#  > > >  >  > Форум >  > > >  >  > Буддийские форумы >  > > >  >  > Тибетский буддизм >  > > >  >  > Гелуг >  > > >  >  >  Что за посвящение?

## Нико

Встретилось упоминание о цикле посвящений под названием "Ринджунг Гьяца", в которых содержится множество различных аспектов Ченрези. 
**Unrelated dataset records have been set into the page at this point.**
(* ===== verification/ObjectStore.v ===== *)
(** * The object store, as an interface

    The sync worker reaches the bucket through the [COSClient] interface of
    [internal/staging/sync_worker.go].  What answers is a remote service, so the
    store is a parameter: [ObjectStore] has the interface's operations and what
    can be observed of a bucket, and [StoreLaws] the documented behaviour the
    gateway relies on.  A call that reports success took effect; one that reports
    a failure may or may not have; no call touches another key.  Keys are
    compared without their leading slash, which the client library's request
    path cleaning drops.  [Memory] is an instance. *)
From S2P Require Import Prelude StagingTypes Disk.

(** A part of a multipart upload under way: its bytes and its tag. *)
Record part := mkPart { part_bytes : bytes; part_etag : string }.

Record multipart := mkMultipartUpload {
  mp_key : string;
  mp_attrs : StagedAttributes;
  mp_parts : gmap Z part
}.

Class ObjectStore := {
  store : Type;
  object : store -> string -> option (bytes * StagedAttributes);
  multipart_upload : store -> string -> option multipart;
  PutObjectStream : store -> string -> bytes -> StagedAttributes -> store * option Disk.error;
  CreateMultipartUpload : store -> string -> StagedAttributes -> store * (string + Disk.error);
  UploadPart : store -> string -> string -> Z -> bytes -> store * (string + Disk.error);
  CompleteMultipartUpload : store -> string -> string -> list (Z * string) -> store * option Disk.error;
  AbortMultipartUpload : store -> string -> string -> store * option Disk.error;
  DeleteObject : store -> string -> store * option Disk.error
}.

(** The bytes a list of completed parts stands for, when each part is there
    with the tag given. *)
Fixpoint assemble (parts : gmap Z part) (l : list (Z * string)) : option bytes :=
  match l with
  | [] => Some []
  | (n, etag) :: l' =>
      match parts !! n with
      | Some p => if decide (part_etag p = etag)
                  then (fun rest => part_bytes p ++ rest) <$> assemble parts l' else None
      | None => None
      end
  end.

Class StoreLaws `{ObjectStore} := {
  put_done s k b a s' : PutObjectStream s k b a = (s', None) -> object s' k = Some (b, a);
  put_failed s k b a s' e : PutObjectStream s k b a = (s', Some e) ->
    object s' k = object s k \/ object s' k = Some (b, a);
  put_frame s k b a s' r k' : PutObjectStream s k b a = (s', r) -> k' <> k ->
    object s' k' = object s k';
  create_done s k a s' id : CreateMultipartUpload s k a = (s', inl id) ->
    multipart_upload s' id = Some (mkMultipartUpload k a ∅);
  create_frame s k a s' r k' : CreateMultipartUpload s k a = (s', r) -> object s' k' = object s k';
  part_done s k id n b s' etag u : UploadPart s k id n b = (s', inl etag) ->
    multipart_upload s id = Some u -> mp_key u = k ->
    multipart_upload s' id =
      Some (mkMultipartUpload k (mp_attrs u) (<[n := mkPart b etag]> (mp_parts u)));
  part_frame s k id n b s' r k' : UploadPart s k id n b = (s', r) -> object s' k' = object s k';
  complete_done s k id l s' : CompleteMultipartUpload s k id l = (s', None) ->
    exists u b, multipart_upload s id = Some u /\ mp_key u = k /\ assemble (mp_parts u) l = Some b /\
      object s' k = Some (b, mp_attrs u);
  complete_failed s k id l s' e u : CompleteMultipartUpload s k id l = (s', Some e) ->
    multipart_upload s id = Some u -> mp_key u = k ->
    object s' k = object s k \/
    exists b, assemble (mp_parts u) l = Some b /\ object s' k = Some (b, mp_attrs u);
  complete_frame s k id l s' r k' : CompleteMultipartUpload s k id l = (s', r) -> k' <> k ->
    object s' k' = object s k';
  abort_frame s k id s' r k' : AbortMultipartUpload s k id = (s', r) -> object s' k' = object s k';
  delete_done s k s' : DeleteObject s k = (s', None) -> object s' k = None;
  delete_failed s k s' e : DeleteObject s k = (s', Some e) ->
    object s' k = object s k \/ object s' k = None;
  delete_frame s k s' r k' : DeleteObject s k = (s', r) -> k' <> k -> object s' k' = object s k'
}.

(** ** A store in memory, whose calls end as [answers] says *)
Module Memory.

(** How a call ends: [None] well, [Some applied] with a failure that did or
    did not take effect. *)
Record state := mkState {
  objects : gmap string (bytes * StagedAttributes);
  pending : gmap string multipart;
  answers : list (option bool)
}.

Definition answer (s : state) : state * option bool :=
  match answers s with
  | [] => (s, None)
  | a :: rest => (mkState (objects s) (pending s) rest, a)
  end.

(** Run a call whose effect is [f]. *)
Definition call (s : state) (f : state -> state) : state * option Disk.error :=
  match answer s with
  | (s, None) => (f s, None)
  | (s, Some true) => (f s, Some (Disk.ErrStore "failed"))
  | (s, Some false) => (s, Some (Disk.ErrStore "failed"))
  end.

Definition set_objects f (s : state) : state := mkState (f (objects s)) (pending s) (answers s).
Definition set_pending f (s : state) : state := mkState (objects s) (f (pending s)) (answers s).

Definition create (s : state) (k : string) (a : StagedAttributes) : state * (string + Disk.error) :=
  let id := fresh (dom (pending s)) in
  match call s (set_pending <[id := mkMultipartUpload k a ∅]>) with
  | (s, None) => (s, inl id)
  | (s, Some e) => (s, inr e)
  end.

Definition add_part (n : Z) (b : bytes) (u : multipart) : multipart :=
  mkMultipartUpload (mp_key u) (mp_attrs u) (<[n := mkPart b "etag"]> (mp_parts u)).

Definition upload_part (s : state) (k id : string) (n : Z) (b : bytes) : state * (string + Disk.error) :=
  match call s (set_pending (alter (add_part n b) id)) with
  | (s, None) => (s, inl "etag")
  | (s, Some e) => (s, inr e)
  end.

Definition complete (s : state) (k id : string) (l : list (Z * string)) : state * option Disk.error :=
  match pending s !! id with
  | Some u =>
      if decide (mp_key u = k) then
        match assemble (mp_parts u) l with
        | Some b => call s (fun s => set_pending (delete id) (set_objects <[k := (b, mp_attrs u)]> s))
        | None => (s, Some (Disk.ErrStore "InvalidPart"))
        end
      else (s, Some (Disk.ErrStore "NoSuchUpload"))
  | None => (s, Some (Disk.ErrStore "NoSuchUpload"))
  end.

#[export] Instance memory_store : ObjectStore := {|
  store := state;
  object s k := objects s !! k;
  multipart_upload s id := pending s !! id;
  PutObjectStream s k b a := call s (set_objects <[k := (b, a)]>);
  CreateMultipartUpload := create;
  UploadPart := upload_part;
  CompleteMultipartUpload := complete;
  AbortMultipartUpload s k id := call s (set_pending (delete id));
  DeleteObject s k := call s (set_objects (delete k))
|}.

Lemma answer_same s s' a : answer s = (s', a) -> objects s' = objects s /\ pending s' = pending s.
Proof. unfold answer. destruct (answers s); by intros [= <- <-]. Qed.

Lemma call_cases s f s' r :
  call s f = (s', r) -> exists s0, objects s0 = objects s /\ pending s0 = pending s /\
    (s' = f s0 \/ s' = s0 /\ exists e, r = Some e).
Proof.
  unfold call. destruct (answer s) as [s0 [[]|]] eqn:E; apply answer_same in E as [Ho Hp];
    intros [= <- <-]; exists s0; eauto 6.
Qed.

#[export] Instance memory_laws : StoreLaws.
Proof.
  split; simpl.
  - intros s k b a s' Hc. unfold call in Hc. destruct (answer s) as [s0 [[]|]]; simplify_eq.
    apply lookup_insert_eq.
  - intros s k b a s' e (s0 & Ho & _ & [->|[-> _]])%call_cases; [right|by left; rewrite Ho].
    apply lookup_insert_eq.
  - intros s k b a s' r k' (s0 & Ho & _ & [->|[-> _]])%call_cases Hne; [|by rewrite Ho].
    simpl. by rewrite lookup_insert_ne, Ho.
  - intros s k a s' id. unfold create, call. destruct (answer s) as [s0 [[]|]]; intros; simplify_eq.
    apply lookup_insert_eq.
  - intros s k a s' r k'. unfold create. destruct (call s _) as [s1 o] eqn:E.
    apply call_cases in E as (s0 & Ho & _ & [->|[-> _]]); destruct o; intros [= <- <-]; simpl; by rewrite Ho.
  - intros s k id n b s' etag u. unfold upload_part, call.
    destruct (answer s) as [s0 [[]|]] eqn:E; intros; simplify_eq.
    apply answer_same in E as [_ Hp]. simpl. rewrite lookup_alter_eq, Hp.
    match goal with H : pending s !! _ = _ |- _ => rewrite H end. done.
  - intros s k id n b s' r k'. unfold upload_part. destruct (call s _) as [s1 o] eqn:E.
    apply call_cases in E as (s0 & Ho & _ & [->|[-> _]]); destruct o; intros [= <- <-]; simpl; by rewrite Ho.
  - intros s k id l s'. unfold complete. destruct (pending s !! id) as [u|]; [|done].
    case_decide; [|done]. destruct (assemble _ l) as [b|] eqn:Ea; [|done].
    unfold call. destruct (answer s) as [s0 [[]|]]; intros; simplify_eq.
    exists u, b. split_and!; try done. simpl. apply lookup_insert_eq.
  - intros s k id l s' e u Hc Hu <-. unfold complete in Hc. rewrite Hu, decide_True in Hc by done.
    destruct (assemble _ l) as [b|] eqn:Ea; [|simplify_eq; by left].
    apply call_cases in Hc as (s0 & Ho & _ & [->|[-> _]]); [right|left; by rewrite Ho].
    exists b. split; [done|]. simpl. apply lookup_insert_eq.
  - intros s k id l s' r k'. unfold complete. destruct (pending s !! id) as [u|]; [|by intros [= <- <-]].
    case_decide; [|by intros [= <- <-]]. destruct (assemble _ l) as [b|]; [|by intros [= <- <-]].
    intros (s0 & Ho & _ & [->|[-> _]])%call_cases Hne; simpl; [|by rewrite Ho].
    by rewrite lookup_insert_ne, Ho.
  - intros s k id s' r k' (s0 & Ho & _ & [->|[-> _]])%call_cases; simpl; by rewrite Ho.
  - intros s k s' Hc. unfold call in Hc. destruct (answer s) as [s0 [[]|]]; simplify_eq.
    apply lookup_delete_eq.
  - intros s k s' e (s0 & Ho & _ & [->|[-> _]])%call_cases; [right|left; by rewrite Ho].
    apply lookup_delete_eq.
  - intros s k s' r k' (s0 & Ho & _ & [->|[-> _]])%call_cases Hne; simpl; [|by rewrite Ho].
    by rewrite lookup_delete_ne, Ho.
Qed.

End Memory.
Кто-нибудь знаком с этими посвящениями? И потом, меня насторожило правопиисание. Может, "Гьяцо", а не "Гьяца"?

----------


## Карма Палджор

> Встретилось упоминание о цикле посвящений под названием "Ринджунг Гьяца", в которых содержится множество различных аспектов Ченрези. 
> 
> Кто-нибудь знаком с этими посвящениями? И потом, меня насторожило правопиисание. Может, "Гьяцо", а не "Гьяца"?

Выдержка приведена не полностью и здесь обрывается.